The results obtained from the analysis of molecular evolution of adhesion ADAM domains in primates using both the branch model and the branch-site model allowed us to identify signals of selection (Adam18 and Adam23) and accelerated d N/d S ratios (Adam2 and Adam23) along the two terminal branches leading to promiscuous species. The detection of positive selection for our positive control Semg2 in the foreground branches is reassuring. However, the use of both the branch and branch-site models required grouping together different tree branches that might have experienced different rates and patterns of evolution. This can lead to a single branch or few branches producing a positive result of selection or rate heterogeneity, particularly if a small number of species are used in the analysis. It is also worth noticing that if only some lineages have experienced positive selection, like in the case of Semg1 (Kingan et al. 2003), then the signal might not be detected using a phylogenetic approach. Clearly, lineage-specific sexual selection bouts occur in sperm genes of primates and caution should be exercised in extrapolating conclusions about the role of sexual selection along specific lineages from broad phylogenetic tests of selection. In fact the estimates of d N/d S ratios along each branch show accelerated evolution for Adam2 and Adam18 along both chimpanzee and macaque, while restricted to macaques in Adam23. It is unclear why Adam23 shows accelerated evolution in macaque and such a strong signal of positive selection when using the branch-site model. ADAM23 has an active adhesive motif and the gene is expressed in the brain (Evans 2001), so given that Adam23 has no known function or expression in sperm, the signal along the macaque branch is more likely unrelated to species mating habits. Particularly interesting is that contrary to Adams 2 and 18, Adam23 shows no nonsynonymous substitutions along the promiscuous chimpanzee branch, further suggesting that the signal picked for Adam23 is not related to a dispersed or promiscuous mating system.

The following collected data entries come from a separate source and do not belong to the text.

Lemma quiet_slot s s' arc sl : quiet s s' -> slots s !! arc = Some sl ->
  exists sl', slots s' !! arc = Some sl' /\ core sl' = core sl.
Proof.
  intros Hq Hsl. pose proof (q_slots _ _ Hq arc) as Hc. rewrite Hsl in Hc.
  destruct (slots s' !! arc) as [sl'|]; [|done]. injection Hc as ? ? ? ?. exists sl'. split; [done|].
  unfold core. congruence.
Qed.

Lemma quiet_sym s s' : quiet s s' -> quiet s' s.
Proof. intros []. by split. Qed.

Lemma quiet_guar s s' b t : quiet s s' -> guar b t s s'.
Proof.
  intros Hq. split.
  - intros arc sl Hsl. destruct (quiet_slot _ _ _ _ Hq Hsl) as (sl' & Hsl' & [= Hw Ho Hi Hwr]).
    exists sl'. split; [done|]. split; try congruence. intros t' _ ?. split; congruence.
  - intros arc sl' Hsl' Hn. destruct (quiet_slot _ _ _ _ (quiet_sym _ _ Hq) Hsl') as (sl & Hsl & _). congruence.
  - intros w. left. by rewrite (q_conns _ _ Hq).
  - intros w t' _. by rewrite (q_locks _ _ Hq).
Qed.

Lemma quiet_inv s s' : quiet s s' -> cache_inv s -> cache_inv s'.
Proof.
  intros Hq []. split.
  - intros w arc. rewrite (q_conns _ _ Hq). intros Ha. destruct (ci_entries0 _ _ Ha) as (sl & Hsl & Hw).
    destruct (quiet_slot _ _ _ _ Hq Hsl) as (sl' & Hsl' & [= Hw' _ _ _]). exists sl'. split; congruence.
  - intros arc. rewrite (q_fds _ _ Hq). intros Ha. destruct (ci_fds0 _ Ha) as (sl & Hsl & Hw).
    destruct (quiet_slot _ _ _ _ Hq Hsl) as (sl' & Hsl' & [= _ _ Hi _]). exists sl'. split; congruence.
  - intros arc sl' Hsl'. destruct (quiet_slot _ _ _ _ (quiet_sym _ _ Hq) Hsl') as (sl & Hsl & [= Hw _ Hi _]).
    rewrite (q_conns _ _ Hq), (q_locks _ _ Hq), <- Hw, <- Hi. by apply ci_live0.
  - intros arc sl' Hsl'. destruct (quiet_slot _ _ _ _ (quiet_sym _ _ Hq) Hsl') as (sl & Hsl & [= _ Ho Hi _]).
    rewrite <- Ho, <- Hi. by eapply ci_tombstones0.
Qed.

Definition step_ok (b : bool) (t : nat) (s s' : Shared) : Prop := cache_inv s' /\ guar b t s s'.

(** A change of one slot. *)
Lemma slot_step t b s s' arc f sl :
  cache_inv s -> slots s !! arc = Some sl -> slots s' = alter f arc (slots s) ->
  read_conns s' = read_conns s -> world_locks s' = world_locks s ->
  (forall a, a ∈ fds s' -> a <> arc -> a ∈ fds s) ->
  (arc ∈ fds s' -> live (inner (f sl))) -> evolves t sl (f sl) -> step_ok b t s s'.
Proof.
  intros [] Hsl Hs Hc Hl Hf Ha Hev.
  assert (slots s' !! arc = Some (f sl)) as Hsl' by (by rewrite Hs, list_lookup_alter_eq, Hsl).
  assert (forall a, a <> arc -> slots s' !! a = slots s !! a) as Hother
    by (intros a Hne; by rewrite Hs, list_lookup_alter_ne).
  assert (forall a (P : ReadSlot -> Prop), slot_sat s a P -> (P sl -> P (f sl)) -> slot_sat s' a P) as Hkeep.
  { intros a P (sl0 & H0 & HP) Himp. destruct (decide (a = arc)) as [->|Hne].
    - exists (f sl). simplify_eq. auto.
    - exists sl0. by rewrite Hother. }
  split; split.
  - intros w a. rewrite Hc. intros Hw. apply Hkeep; [auto|]. by rewrite (ev_world _ _ _ Hev).
  - intros a Hin. destruct (decide (a = arc)) as [->|Hne]; [exists (f sl); auto|].
    destruct (ci_fds0 a (Hf a Hin Hne)) as (sl0 & H0 & HP). exists sl0. by rewrite Hother.
  - intros a sl0 H0 Hlive. rewrite Hc, Hl. destruct (decide (a = arc)) as [->|Hne].
    + simplify_eq. rewrite (ev_world _ _ _ Hev). apply (ci_live0 arc sl); [done|by eapply ev_dead].
    + rewrite Hother in H0 by done. by apply ci_live0.
  - intros a sl0 H0 Hop. destruct (decide (a = arc)) as [->|Hne].
    + simplify_eq. rewrite (ev_opener _ _ _ Hev) in Hop. rewrite (ev_tombstone _ _ _ Hev Hop). by eapply ci_tombstones0.
    + rewrite Hother in H0 by done. by eapply ci_tombstones0.
  - intros a sl0 H0. destruct (decide (a = arc)) as [->|Hne]; [simplify_eq; by exists (f sl)|].
    exists sl0. rewrite Hother by done. split; [done|]. by split.
  - intros a sl0 H0 Hn. destruct (decide (a = arc)) as [->|Hne]; [congruence|]. rewrite Hother in H0 by done. congruence.
  - intros w. left. by rewrite Hc.
  - intros w t' _. by rewrite Hl.
Qed.

(** A new slot at the end of the list, entered for its world. *)
Definition entered (s : Shared) (w : string) (sl : ReadSlot) (s' : Shared) : Prop :=
  slots s' = slots s ++ [sl] /\ read_conns s' = <[w := length (slots s)]> (read_conns s)
  /\ world_locks s' = world_locks s /\ fds s' = fds s /\ slot_world sl = w
  /\ (opener sl = None -> inner sl = Tombstone).

Lemma entered_step t b s w sl s' :
  cache_inv s -> entered s w sl s' ->
  (live (inner sl) -> read_conns s !! w = None) ->
  (read_conns s !! w = None \/ b = true /\ world_locks s !! w = Some t) ->
  step_ok b t s s'.
Proof.
  intros [] (Hs & Hc & Hl & Hf & Hw & Ht) Hlive Hpriv.
  assert (slots s' !! length (slots s) = Some sl) as Hnew by (rewrite Hs; by apply list_lookup_middle).
  assert (forall a x, slots s !! a = Some x -> slots s' !! a = Some x) as Hold
    by (intros a x Hx; rewrite Hs; by apply lookup_app_l_Some).
  assert (forall a x, slots s' !! a = Some x -> slots s !! a = Some x \/ a = length (slots s) /\ x = sl) as Hinv.
  { intros a x. rewrite Hs. intros [?|[Hge Hx]]%lookup_app_Some; [by left|right].
    apply list_lookup_singleton_Some in Hx as [? ->]. split; [lia|done]. }
  split; split.
  - intros w' a. rewrite Hc. destruct (decide (w' = w)) as [->|Hne].
    + rewrite lookup_insert_eq. intros [= <-]. by exists sl.
    + rewrite lookup_insert_ne by done. intros Ha. destruct (ci_entries0 _ _ Ha) as (x & Hx & Hxw).
      exists x. auto.
  - intros a. rewrite Hf. intros Ha. destruct (ci_fds0 _ Ha) as (x & Hx & Hxl). exists x. auto.
  - intros a x Hx Hxl. rewrite Hc, Hl. destruct (Hinv _ _ Hx) as [Hx'|[-> ->]].
    + destruct (decide (slot_world x = w)) as [Hxw|Hne]; [|rewrite lookup_insert_ne by done; auto].
      destruct (ci_live0 _ _ Hx' Hxl) as [He|?]; [|by right]. rewrite Hxw in *.
      destruct Hpriv as [?|[_ ->]]; [congruence|right; by eexists].
    + left. rewrite Hw, lookup_insert_eq. done.
  - intros a x Hx. destruct (Hinv _ _ Hx) as [Hx'|[-> ->]]; [by eapply ci_tombstones0|done].
  - intros a x Hx. exists x. split; [auto|by split].
  - intros a x Hx Hn Hxl. destruct (Hinv _ _ Hx) as [?|[-> ->]]; [congruence|].
    rewrite Hw, Hc, lookup_insert_eq. auto.
  - intros w'. rewrite Hc. destruct (decide (w' = w)) as [->|Hne]; [|left; by rewrite lookup_insert_ne].
    destruct Hpriv as [?|?]; auto.
  - intros w' t' _. by rewrite Hl.
Qed.

(** An entry goes: of a dead slot, or by a delete with nothing live. *)
Lemma remove_step t b s s' w :
  cache_inv s -> slots s' = slots s -> read_conns s' = base.delete w (read_conns s) ->
  world_locks s' = world_locks s -> fds s' = fds s ->
  (b = true /\ world_locks s !! w = Some t
   \/ exists arc, read_conns s !! w = Some arc /\ dead_arc arc s) ->
  step_ok b t s s'.
Proof.
  intros [] Hs Hc Hl Hf Hor. split; split.
  - intros w' a. rewrite Hc. intros [Hne Ha]%lookup_delete_Some. unfold slot_sat. rewrite Hs. by apply ci_entries0.
  - intros a. rewrite Hf. unfold slot_sat. rewrite Hs. apply ci_fds0.
  - intros a sl. rewrite Hs, Hc, Hl. intros Hsl Hlive. destruct (ci_live0 _ _ Hsl Hlive) as [He|?]; [|by right].
    destruct (decide (w = slot_world sl)) as [->|Hne]; [|left; by rewrite lookup_delete_ne].
    destruct Hor as [[_ ->]|(arc & Ha & sl2 & H2 & Hd & _)]; [right; by eexists|]. congruence.
  - intros a sl. rewrite Hs. apply ci_tombstones0.
  - intros a sl Hsl. exists sl. rewrite Hs. split; [done|by split].
  - intros a sl. rewrite Hs. congruence.
  - intros w'. rewrite Hc. destruct (decide (w' = w)) as [->|Hne]; [|left; by rewrite lookup_delete_ne].
    destruct Hor as [[-> ?]|(arc & Ha & Hd)]; [by right; left|]. do 3 right. by exists arc.
  - intros w' t' _. by rewrite Hl.
Qed.

(** The owner opens its connection. *)
Lemma open_step t b s s' arc :
  cache_inv s -> slots s' = slots s -> read_conns s' = read_conns s -> world_locks s' = world_locks s ->
  fds s' = {[arc]} ∪ fds s -> slot_sat s arc (fun sl => live (inner sl)) -> step_ok b t s s'.
Proof.
  intros [] Hs Hc Hl Hf Hlive. split; split.
  - intros w' a. rewrite Hc. unfold slot_sat. rewrite Hs. apply ci_entries0.
  - intros a. rewrite Hf. unfold slot_sat. rewrite Hs. intros [->%elem_of_singleton|Ha]%elem_of_union; [done|by apply ci_fds0].
  - intros a sl. rewrite Hs, Hc, Hl. apply ci_live0.
  - intros a sl. rewrite Hs. apply ci_tombstones0.
  - intros a sl Hsl. exists sl. rewrite Hs. split; [done|by split].
  - intros a sl. rewrite Hs. congruence.
  - intros w'. left. by rewrite Hc.
  - intros w' t' _. by rewrite Hl.
Qed.

(** World locks, taken when free and released when nothing stray is live. *)
Lemma locks_step t s s' :
  cache_inv s -> slots s' = slots s -> read_conns s' = read_conns s -> fds s' = fds s ->
  (forall w t', t' <> t -> world_locks s !! w = Some t' -> world_locks s' !! w = Some t') ->
  (forall arc sl, slots s !! arc = Some sl -> live (inner sl) ->
     read_conns s !! slot_world sl = Some arc \/ is_Some (world_locks s' !! slot_world sl)) ->
  step_ok true t s s'.
Proof.
  intros [] Hs Hc Hf Hl Hlive. split; split.
  - intros w' a. rewrite Hc. unfold slot_sat. rewrite Hs. apply ci_entries0.
  - intros a. rewrite Hf. unfold slot_sat. rewrite Hs. apply ci_fds0.
  - intros a sl. rewrite Hs, Hc. apply Hlive.
  - intros a sl. rewrite Hs. apply ci_tombstones0.
  - intros a sl Hsl. exists sl. rewrite Hs. split; [done|by split].
  - intros a sl. rewrite Hs. congruence.
  - intros w'. left. by rewrite Hc.
  - intros w' t' [Hne|?]; [by apply Hl|done].
Qed.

Our analysis rules out the sperm surface ADAM32 protein as being driven by selection linked to species differences in primates mating system. The finding of accelerated evolution and higher proportion of nonsynonymous relative to both synonymous and noncoding substitutions in Adam2 and Adam18 in primates more likely experiencing postcopulatory reproductive challenges is quite interesting in light of what we know about these two proteins. Contrary to other sperm proteins that have become non-functional in some primates (e.g., ADAM1, ADAM3, and ADAM5) (Jury et al. 1997, 1998; Frayne and Hall 1998; Frayne et al. 1999) both ADAMs 2 and 18 are functional and localized in the sperm of primates as diverged as humans and macaques (Frayne et al. 2002). Besides being expressed in the sperm surface, primate ADAM2 and ADAMl8 also show the same developmental expression and contain an identical putative integrin-binding motif (Frayne et al. 2002). Moreover, both genes are located in adjacent genome positions in primates. In humans, Adams 2 and 18 are adjacent to each other (13.7 kb apart) in chromosome 8p11.22. The two genes have also an adjacent location in chromosome 8 in chimpanzee (13.8 kb apart), and the rhesus monkey (20.9 kb apart). It is possible that, in primates, Adam18 might perform complementary or similar postcopulatory roles to Adam2 and that not only their likely functional similarities but also their close chromosome position might explain why both genes show similar patterns of evolution.